◆ Saved entries
####################

Lemma over_stays log more l : log_ok [] (log ++ more) = true -> phase_of l log = Over -> phase_of l (log ++ more) = Over.
Proof.
  induction more as [|e more IH] using rev_ind; intros Ho E; [by rewrite app_nil_r|]. rewrite app_assoc in *.
  rewrite log_ok_snoc in Ho. apply andb_true_iff in Ho as [Ho He]. rewrite phase_snoc, IH by done.
  destruct e as [j| |j|j| | | ]; cbn [phase_step entry_ok app] in *; try done; try (by destruct (decide _)).
  apply bool_decide_eq_true_1 in He. rewrite decide_False; [done|]. intros ->. rewrite IH in He by done. done.
Qed.

Lemma frame_ok_grows log more f : log_ok [] (log ++ more) = true -> frame_ok log f -> frame_ok (log ++ more) f.
Proof. destruct f; cbn; try done; by apply over_stays. Qed.

Record inv s : Prop := mk_inv {
  i_mid : mid ts [] (node s) ((stack s ≫= frame_refs) ++ outside s) (stack s ≫= frame_drains) 0;
  i_frames : Forall (frame_ok (log (node s))) (stack s)
}.

(** The log only grows. *)
Definition continues s s' : Prop := inv s' /\ log (node s) `prefix_of` log (node s').

Lemma handler_inv s r rest : Forall (frame_ok (log (node s))) rest ->
  runs ts (log (node s)) r ((rest ≫= frame_refs) ++ outside s) (rest ≫= frame_drains) ->
  exists s', entered s r rest = Ok s' /\ continues s s'.
Proof.
  intros F (w & f & -> & Hp). unfold entered. step_ok. eexists. split; [done|].
  assert (exists refs' ds', mid ts (log (node s)) w refs' ds' 0) as (refs' & ds' & Mw).
  { destruct f; [destruct Hp as [Hp _]|]; by do 2 eexists. }
  pose proof (m_base _ _ _ _ _ _ Mw) as [more El]. pose proof (m_log _ _ _ _ _ _ Mw) as Lo. rewrite El in Lo.
  split; [|exists more; exact El]. split; cbn [node stack outside].
  - destruct f as [f|]; cbn [option_list app].
    + destruct Hp as [Hp _]. cbn. rewrite <- app_assoc. eapply rebase; [apply prefix_nil|exact Hp].
    + eapply rebase; [apply prefix_nil|exact Hp].
  - assert (Forall (frame_ok (log w)) rest) as F'.
    { rewrite El. eapply Forall_impl; [exact F|]. intros g. by apply frame_ok_grows. }
    destruct f as [f|]; cbn [option_list app]; [|done]. constructor; [apply Hp|done].
Qed.

(** The state at the start of a handler. *)
Lemma handler_start s : inv s -> map_Forall (fun _ x => refc x + 3 <= LINE_REFC_MAX) (lines (node s)) ->
  mid ts (log (node s)) (node s) ((stack s ≫= frame_refs) ++ outside s) (stack s ≫= frame_drains) 3.
Proof. intros [[] _] R. by split. Qed.

Lemma quiet_inv s w : (forall b k, mid ts b (node s) ((stack s ≫= frame_refs) ++ outside s) (stack s ≫= frame_drains) k ->
    mid ts b w ((stack s ≫= frame_refs) ++ outside s) (stack s ≫= frame_drains) k) -> log w = log (node s) ->
  inv s -> continues s (set_node s w).
Proof. intros Hw El [M F]. split; [split; cbn; [by apply Hw|by rewrite El]|]. cbn. by rewrite El. Qed.

Lemma take_request_ok b : good b -> exists r b', packettunnelTakeChecksumRequest b = Ok (r, b') /\ good b'.
Proof.
  intros [W O]. unfold packettunnelTakeChecksumRequest. unfold ordinary in O. rewrite O, assert_bind by done.
  destruct (set_recalc_spec b false W O) as (f & -> & W' & O' & _). step_ok. do 2 eexists. split; [done|by split].
Qed.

####################

◆ WHAT THIS TASK INVOLVES
Would you mind copying all of the records exactly?

◆ WRITTEN RESPONSE
Lemma over_stays log more l : log_ok [] (log ++ more) = true -> phase_of l log = Over -> phase_of l (log ++ more) = Over.
Proof.
  induction more as [|e more IH] using rev_ind; intros Ho E; [by rewrite app_nil_r|]. rewrite app_assoc in *.
  rewrite log_ok_snoc in Ho. apply andb_true_iff in Ho as [Ho He]. rewrite phase_snoc, IH by done.
  destruct e as [j| |j|j| | | ]; cbn [phase_step entry_ok app] in *; try done; try (by destruct (decide _)).
  apply bool_decide_eq_true_1 in He. rewrite decide_False; [done|]. intros ->. rewrite IH in He by done. done.
Qed.

Lemma frame_ok_grows log more f : log_ok [] (log ++ more) = true -> frame_ok log f -> frame_ok (log ++ more) f.
Proof. destruct f; cbn; try done; by apply over_stays. Qed.

Record inv s : Prop := mk_inv {
  i_mid : mid ts [] (node s) ((stack s ≫= frame_refs) ++ outside s) (stack s ≫= frame_drains) 0;
  i_frames : Forall (frame_ok (log (node s))) (stack s)
}.

(** The log only grows. *)
Definition continues s s' : Prop := inv s' /\ log (node s) `prefix_of` log (node s').

Lemma handler_inv s r rest : Forall (frame_ok (log (node s))) rest ->
  runs ts (log (node s)) r ((rest ≫= frame_refs) ++ outside s) (rest ≫= frame_drains) ->
  exists s', entered s r rest = Ok s' /\ continues s s'.
Proof.
  intros F (w & f & -> & Hp). unfold entered. step_ok. eexists. split; [done|].
  assert (exists refs' ds', mid ts (log (node s)) w refs' ds' 0) as (refs' & ds' & Mw).
  { destruct f; [destruct Hp as [Hp _]|]; by do 2 eexists. }
  pose proof (m_base _ _ _ _ _ _ Mw) as [more El]. pose proof (m_log _ _ _ _ _ _ Mw) as Lo. rewrite El in Lo.
  split; [|exists more; exact El]. split; cbn [node stack outside].
  - destruct f as [f|]; cbn [option_list app].
    + destruct Hp as [Hp _]. cbn. rewrite <- app_assoc. eapply rebase; [apply prefix_nil|exact Hp].
    + eapply rebase; [apply prefix_nil|exact Hp].
  - assert (Forall (frame_ok (log w)) rest) as F'.
    { rewrite El. eapply Forall_impl; [exact F|]. intros g. by apply frame_ok_grows. }
    destruct f as [f|]; cbn [option_list app]; [|done]. constructor; [apply Hp|done].
Qed.

(** The state at the start of a handler. *)
Lemma handler_start s : inv s -> map_Forall (fun _ x => refc x + 3 <= LINE_REFC_MAX) (lines (node s)) ->
  mid ts (log (node s)) (node s) ((stack s ≫= frame_refs) ++ outside s) (stack s ≫= frame_drains) 3.
Proof. intros [[] _] R. by split. Qed.

Lemma quiet_inv s w : (forall b k, mid ts b (node s) ((stack s ≫= frame_refs) ++ outside s) (stack s ≫= frame_drains) k ->
    mid ts b w ((stack s ≫= frame_refs) ++ outside s) (stack s ≫= frame_drains) k) -> log w = log (node s) ->
  inv s -> continues s (set_node s w).
Proof. intros Hw El [M F]. split; [split; cbn; [by apply Hw|by rewrite El]|]. cbn. by rewrite El. Qed.

Lemma take_request_ok b : good b -> exists r b', packettunnelTakeChecksumRequest b = Ok (r, b') /\ good b'.
Proof.
  intros [W O]. unfold packettunnelTakeChecksumRequest. unfold ordinary in O. rewrite O, assert_bind by done.
  destruct (set_recalc_spec b false W O) as (f & -> & W' & O' & _). step_ok. do 2 eexists. split; [done|by split].
Qed.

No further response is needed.